Com o resultado de setembro, a balança comercial acumula superávit de US$ 56,433 bilhões nos nove primeiros meses do ano. O resultado é 38,3% maior que o dos mesmos meses de 2020 e é o maior da série histórica para o período.

Setores

Em setembro, todos os setores registraram crescimento nas vendas para o exterior. Perto do fim da safra de grãos, o valor das exportações agropecuárias subiu 12,4% em relação a setembro do ano passado. Os principais destaques foram madeira bruta (224,3%), soja (57,9%) e café não torrado (10,2%). Apesar de a seca e as recentes geadas terem reduzido o volume de exportações em 15,7% na mesma comparação, a valorização média de 33,5% nos preços garantiu o aumento do valor exportado no setor.

Beneficiada pela valorização de minérios, as exportações da indústria extrativa aumentaram 41,1% em relação a setembro do ano passado. Os destaques foram petróleo bruto (61,1%), minérios de cobre e seus concentrados (84,3%) e minério de ferro e seus concentrados (30,9%).

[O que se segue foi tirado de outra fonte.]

Lemma take_until (f : string → bool) l q r : Forall (λ c, f c = true) l → f q = false →
  take_while f (l ++ q :: r) = l ∧ drop_while f (l ++ q :: r) = q :: r.
Proof.
  intros Hl Hq. induction Hl as [|c l Hc Hl [IH1 IH2]]; simpl; [by rewrite Hq|]. by rewrite Hc, IH1, IH2.
Qed.

Lemma step_stopped s : mach_stopped s = Ret (s, is_stopped (m_resources s)).
Proof. done. Qed.

(** A word whose characters are gone, or a machine that is stopped, ends the loop. *)
Lemma word_end word dollar fuel w s : wd_rest w = [] →
  loop (S fuel) (word_step regex upper lower upper_char lower_char word dollar) w s = Ret (s, w).
Proof.
  intros Hw. apply step_loop_end. unfold word_step. rewrite (step_bind _ _ _ _ _ (step_stopped s)). by rewrite Hw.
Qed.

Lemma single_parts word dollar text s : starts_inside_char text = false → "'" ∉ utf8_chars text →
  is_stopped (m_resources s) = false →
  expand_to_parts regex upper lower upper_char lower_char word dollar (enclosed "'" text) s = Ret (s, quoted_parts [text] true).
Proof.
  intros Ht Hn Hs. unfold expand_to_parts. cbv zeta. rewrite enclosed_chars by auto. cbn [tilde].
  rewrite bool_decide_eq_false_2 by done.
  assert (Hstep : word_step regex upper lower upper_char lower_char word dollar (MkWord ("'" :: utf8_chars text ++ ["'"]) [] "" false) s =
    Ret (s, (MkWord [] [quoted_part text false] "" false, true))).
  { unfold word_step. rewrite (step_bind _ _ _ _ _ (step_stopped s)), Hs. cbn [wd_rest].
    rewrite bool_decide_eq_false_2 by done. rewrite bool_decide_eq_true_2 by done.
    destruct (take_until not_squote (utf8_chars text) "'" []) as [-> ->]; [|done|].
    - apply Forall_forall. intros c Hc. unfold not_squote. by rewrite bool_decide_eq_false_2 by congruence.
    - by rewrite collect_utf8_chars. }
  unfold mbind at 1, stm_bind at 1, mret at 1, stm_ret at 1.
  apply (step_into _ _ _ s (MkWord [] [quoted_part text false] "" false)); [|reflexivity]. cbn [length]. rewrite (step_loop_more _ _ _ _ _ _ Hstep).
  rewrite length_app. cbn [length]. rewrite Nat.add_1_r. by apply word_end.
Qed.

(** ** Lists *)

Definition total_len (items : list string) : Z := foldr (λ item total, str_len item + total) 0 items.

Lemma splice_items d items : db_parts d = [] → db_out d = "" → db_break d = false →
  let d' := splice d items in
  db_rest d' = db_rest d ∧ db_array d' = db_array d ∧
  match items with
  | [] => d' = d
  | _ => db_content d' = true ∧ db_parts d' ++ [quoted_part (db_out d') (db_break d')] = quoted_parts items true
  end.
Proof.
  intros Hp Ho Hb. destruct items as [|item items]; [done|]. cbn [splice]. cbv zeta.
  assert (H : ∀ d1, let d' := foldl next_item d1 items in
    db_rest d' = db_rest d1 ∧ db_array d' = db_array d1 ∧ db_content d' = db_content d1 ∧
    db_parts d' ++ [quoted_part (db_out d') (db_break d')] =
    db_parts d1 ++ [quoted_part (db_out d1) (db_break d1)] ++ quoted_parts items false).
  { clear. induction items as [|x items IH]; intros d1; cbn [foldl]; [by rewrite app_nil_r|].
    destruct (IH (next_item d1 x)) as (H1 & H2 & H3 & H4). split_and!; [done|done|done|]. rewrite H4. simpl. by rewrite <-app_assoc. }
  destruct (H (db_push d (db_rest d) item)) as (H1 & H2 & H3 & H4). split_and!; [done|done|done|]. rewrite H4. simpl.
  by rewrite Hp, Ho, Hb.
Qed.

(** A quoted reference to a list that [try_array_words] reads as a whole. *)
Lemma list_parts word dollar text items s s1 :
  starts_inside_char text = false → head (utf8_chars text) = Some "$" → is_stopped (m_resources s) = false →
  try_array_words (utf8_chars text ++ [dquote]) true s = Ret (s, Some (items, length (utf8_chars text))) →
  charge_expansion (total_len items) s = Ret (s1, true) →
  expand_to_parts regex upper lower upper_char lower_char word dollar (enclosed dquote text) s = Ret (s1, quoted_parts items true).
Proof.
  intros Ht Hhead Hs Htry Hcharge. unfold expand_to_parts. cbv zeta. rewrite enclosed_chars by auto. cbn [tilde].
  rewrite bool_decide_eq_false_2 by done. unfold mbind at 1, stm_bind at 1, mret at 1, stm_ret at 1.
  set (chars := utf8_chars text) in *.
  set (d0 := MkDouble (chars ++ [dquote]) [] "" false false false).
  assert (Hdollar : double_step regex upper lower upper_char lower_char word dollar d0 s =
    Ret (s1, (splice (MkDouble [dquote] [] "" false true false) items, true))).
  { unfold double_step. rewrite (step_bind _ _ _ _ _ (step_stopped s)), Hs. subst d0. cbn [db_rest].
    destruct chars as [|c more] eqn:Hc; [done|]. injection Hhead as ->. cbn [app].
    rewrite bool_decide_eq_false_2 by done. rewrite bool_decide_eq_false_2 by done. rewrite bool_decide_eq_true_2 by done.
    apply (step_into _ _ _ s1 (splice (MkDouble [dquote] [] "" false true false) items)); [|reflexivity]. unfold double_dollar. cbn [db_rest]. rewrite (step_bind _ _ _ _ _ Htry).
    fold (total_len items). rewrite (step_bind _ _ _ _ _ Hcharge).
    change ("$" :: more ++ [dquote]) with (("$" :: more) ++ [dquote]). by rewrite drop_app_length. }
  destruct (splice_items (MkDouble [dquote] [] "" false true false) items) as (Hr & Harr & Hparts); [done..|].
  set (d1 := splice (MkDouble [dquote] [] "" false true false) items) in *. cbn [db_rest db_array] in Hr, Harr.
  assert (Hclose : ∃ d2, double_step regex upper lower upper_char lower_char word dollar d1 s1 = Ret (s1, (d2, false)) ∧
    (db_parts d2, db_out d2, db_content d2, db_array d2, db_break d2) = (db_parts d1, db_out d1, db_content d1, db_array d1, db_break d1) ∧
    (is_stopped (m_resources s1) = true ∨ db_rest d2 = [])).
  { unfold double_step. rewrite (step_bind _ _ _ _ _ (step_stopped s1)), Hr. destruct (is_stopped (m_resources s1)).
    - exists d1. by split_and!; [..|left].
    - rewrite bool_decide_eq_true_2 by done. eexists. split; [done|]. by split; [|right]. }
  destruct Hclose as (d2 & Hclose & Hsame & Hend). injection Hsame as E1 E2 E3 E4 E5.
  assert (Hdouble : expand_double regex upper lower upper_char lower_char word dollar (chars ++ [dquote]) s = Ret (s1, (quoted_parts items true, db_rest d2))).
  { unfold expand_double. erewrite step_bind.
    2: { rewrite (step_loop_more _ _ _ _ _ _ Hdollar). rewrite length_app. cbn [length]. rewrite Nat.add_1_r.
      by apply step_loop_end. }
    cbv zeta. rewrite E1, E2, E3, E4, E5, Harr. destruct items as [|item items]; [by subst d1|].
    destruct Hparts as [Hcon Hparts]. by rewrite Hcon, Hparts. }
  assert (Hword : word_step regex upper lower upper_char lower_char word dollar (MkWord (dquote :: chars ++ [dquote]) [] "" false) s =
    Ret (s1, (MkWord (db_rest d2) (quoted_parts items true) "" false, true))).
  { unfold word_step. rewrite (step_bind _ _ _ _ _ (step_stopped s)), Hs. cbn [wd_rest].
    do 2 rewrite bool_decide_eq_false_2 by done. rewrite bool_decide_eq_true_2 by done.
    by rewrite (step_bind _ _ _ _ _ Hdouble). }
  apply (step_into _ _ _ s1 (MkWord (db_rest d2) (quoted_parts items true) "" false)); [|reflexivity].
  cbn [length]. rewrite (step_loop_more _ _ _ _ _ _ Hword).
  rewrite length_app. cbn [length]. rewrite Nat.add_1_r. destruct Hend as [Hstop|Hrest].
  - apply step_loop_end. unfold word_step. rewrite (step_bind _ _ _ _ _ (step_stopped s1)), Hstop. cbn [wd_rest].
    by destruct (db_rest d2).
  - rewrite Hrest. by apply word_end.
Qed.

As vendas da indústria de transformação subiram 36,2%, impulsionadas por produtos semiacabados de ferro ou aço (235,6%), combustíveis (173,1%) e carne bovina industrializada (85,7%).

Do lado das importações, as compras do exterior da agropecuária subiram 40,6% em setembro na comparação com setembro do ano passado. A indústria extrativa registrou alta de 240% e a indústria de transformação teve crescimento de 46,6%. Os principais destaques foram gás natural (552,9%), adubos e fertilizantes (126,6%), medicamentos e produtos farmacêuticos (228,9%) e combustíveis (86,17%).

Previsão

O governo diminuiu de US$ 105,3 bilhões para US$ 70,9 bilhões a previsão de superávit da balança comercial neste ano. Apesar da queda, o resultado anual será recorde caso se confirme. A estimativa já considera a nova metodologia de cálculo da balança comercial. As projeções estão mais otimistas que as do mercado financeiro.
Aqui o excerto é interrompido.